Esa chica tal vez le aclare que está comprometida, pero él insiste y termina ofendiéndola. Entre sus apuntes (llenos de monogramas formados por una E y una S enlazadas) dejó copias de dos cartas de ella, transcriptas en el intento de reconstruir las que rompió en un ataque de ira.

La primera carta comienza así: “Pongamos punto final a esto, por favor. No tengo ánimo para proseguir una correspondencia de esta clase, pero trataré de reunir el suficiente valor para conversar contigo, como lo hacía antes de que nada hubiera sucedido”, y firma: “Stéphanie D.”.

Conjeturas. Un amor no correspondido, la incomprensión de sus pares, su activismo político, e incluso la mala suerte, contribuyeron a convertir a Évariste Galois en una verdadera leyenda. Sus contemporáneos y sus primeros biógrafos daban por sentado que todo había sido una conspiración: aparece una mujer y, al primer roce, son sorprendidos por un novio celoso (una “invención barroca” según el físico Tony Rothman).

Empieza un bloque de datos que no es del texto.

Lemma emit_code_out v m body rows w p w' p' :
  45 <= Major v -> code_rep p m body -> Forall2 (var_row p) (mlocals m) rows -> len body < 65536 ->
  emit_code m rows w p = Some (w', p') ->
  exists y k, w' = w ++ y /\ Later p p' /\ (len y < 2 ^ 32 -> wholly p' (code (attributes v DefaultMode 1)) y k) /\ code_matches body k.
Proof.
  intros Hv Hr Hrows Hbody E. pose proof (code_tables _ _ _ Hr) as (T1 & T2 & T3 & T4 & T5 & T6 & _).
  assert (Hlr : length rows = length (mlocals m)) by (symmetry; apply (Forall2_length _ _ _ Hrows)).
  unfold emit_code in E. cbv zeta in E. set (t := attributes v DefaultMode 0).
  rewrite (emit_rows (fun h => [ehStart h; ehEnd h; ehHandler h; ehCatch h])) in E.
  match type of E with (?m ≫= _) = _ => destruct m as [[w1 p1]|] eqn:E1; [|discriminate] end. cbn [mbind option_bind] in E.
  destruct (optional_out Attrs.LineNumberTable "LineNumberTable" (mlines m) (map line_of (mlines m)) (lines_bytes (mlines m)) v locCode t _ _ _ _ _ E1)
    as (y1 & -> & L1 & P1 & N1).
  { apply bytes_ok_dec. reflexivity. }
  { apply length_map. }
  { intros. rewrite lines_body by lia. reflexivity. }
  { intros p2 _. apply written_LineNumberTable; auto. lia. }
  { reflexivity. }
  destruct (optional_out Attrs.LocalVariableTable "LocalVariableTable" rows (map var_of (mlocals m)) (vars_bytes rows) v locCode t _ _ _ _ _ E)
    as (y2 & -> & L2 & P2 & N2).
  { apply bytes_ok_dec. reflexivity. }
  { rewrite length_map. auto. }
  { intros. rewrite vars_body by (unfold len in *; lia). reflexivity. }
  { intros p2 L. apply written_LocalVariableTable; auto; [|unfold len in *; lia]. eapply Forall2_impl; [exact Hrows|].
    intros lv r (n & d & Er & In & Id). assert (Later p p2) by (etransitivity; eauto). exists n, d. split_and!; auto; eapply interned_later; eauto. }
  { reflexivity. }
  rewrite N1, N2, <- len_app. set (tb := optional _ _ ++ optional _ _).
  assert (Htb : len tb <= 2) by (unfold tb; rewrite len_app, <- N1, <- N2; destruct (0 <? len (mlines m)), (0 <? len rows); cbn; lia).
  pose proof (len_nonneg tb). rewrite (u16_id (len tb)), (u16_id (len (mhandlers m))), (u32_id (len (mcode m))) by
    (pose proof (len_nonneg (mhandlers m)); lia).
  destruct Hr as (c0 & c & cr & Hf & Hp & Hl & Her & Hc & Hs & Hlo & Hln & Hh & Hk & Ha).
  assert (LL : Later p p') by (etransitivity; eauto).
  assert (Hh' : Forall2 (handler_row p' (labels c)) (flat_map try_of body) (mhandlers m))
    by (eapply Forall2_impl; [exact Hh|]; intros; eapply handler_row_later; eauto).
  destruct (written_handlers p' _ _ _ Hh') as (es & He & Hes).
  eexists _, _. split_and!; [unfold wU2, wU4, wRaw; rewrite <- !app_assoc; reflexivity|exact LL| |].
  - intros Hy. change (concat (map (fun a => concat (map be2 [ehStart a; ehEnd a; ehHandler a; ehCatch a])) (mhandlers m)))
      with (concat (map row_bytes (mhandlers m))) in *.
    apply (written_code p' v _ _ _ (mhandlers m) es _ tb); auto; [rewrite Hs; apply u16_range|rewrite Hlo; apply u16_range|lia|].
    apply piece_table; [|autorewrite with mocha in Hy; pose proof (len_nonneg (mcode m)); pose proof (len_nonneg (concat (map row_bytes (mhandlers m)))); rewrite len_app; lia|lia].
    apply piece_app; [exact (piece_later _ _ _ _ _ _ _ L2 P1)|exact P2].
  - exists c0, c, (mlocals m), cr, es. split_and!; auto. unfold tb. rewrite hoist_tables, Hln, Hc, Hs, Hlo. destruct (lines c); reflexivity.
Qed.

Dumas señalaba como oponente a Pescheux d’Herbinville, un tirador experto, cosa que explicaría la resignación de Galois (“Muero víctima de una infame coqueta”, escribió), pero que es contradictoria con la teoría de la conspiración ya que d’Herbinville era uno de los republicanos absueltos.

Aquí, la historia sufre un cambio insólito porque quien logró identificar a la mujer que –quizá inocentemente– desató la tragedia, fue el matemático uruguayo Carlos Alberto Infantozzi; él publicó sus conclusiones en Francia en 1968.

Examinando los manuscritos originales con una lupa, Infantozzi encontró el apellido que escondían los borrones de Galois.

La mujer, Stéphanie-Félicie Poterin du Motel, no era ni una prostituta ni un señuelo; vivía en el mismo edificio (había un vínculo entre su familia y el señor Faultrier, dueño de la clínica) y permaneció soltera hasta 1840; en este año se casó con un profesor.

Tal vez nunca se completen los detalles de la intriga. Un periódico de esa época señalaba a un oponente joven y republicano, pero, en el escenario de un duelo por amor, no se habría abandonado a Galois sin prestarle asistencia (¿rompió acaso Stéphanie su compromiso con el homicida por esa cobardía?).

En 1993, la historiadora Laura Toti Rigatelli sugería un rocambolesco suicidio. Un desencantado Galois se sacrifica por una causa: “Si tan sólo tuviera la certeza de que un cadáver alcanza para que el pueblo se rebele, ofrecería el mío”; pero esto es difícil de sostener.

Más allá de las conjeturas, nada opaca la genialidad de un adolescente a quien el destino alcanzó antes que el amor.

En un alegato contra las prácticas educativas de entonces, él mismo escribió: “¿Por qué los examinadores no plantean a los candidatos preguntas que no sean retorcidas? Parece que tuviesen miedo de que los interrogados los entiendan. ¿Cuál es el origen de este deplorable hábito de complicar las preguntas con dificultades artificiales?”. La frase resulta inquietante si se tiene en cuenta que quien así opinaba ya tenía resuelto el problema matemático más importante de su época.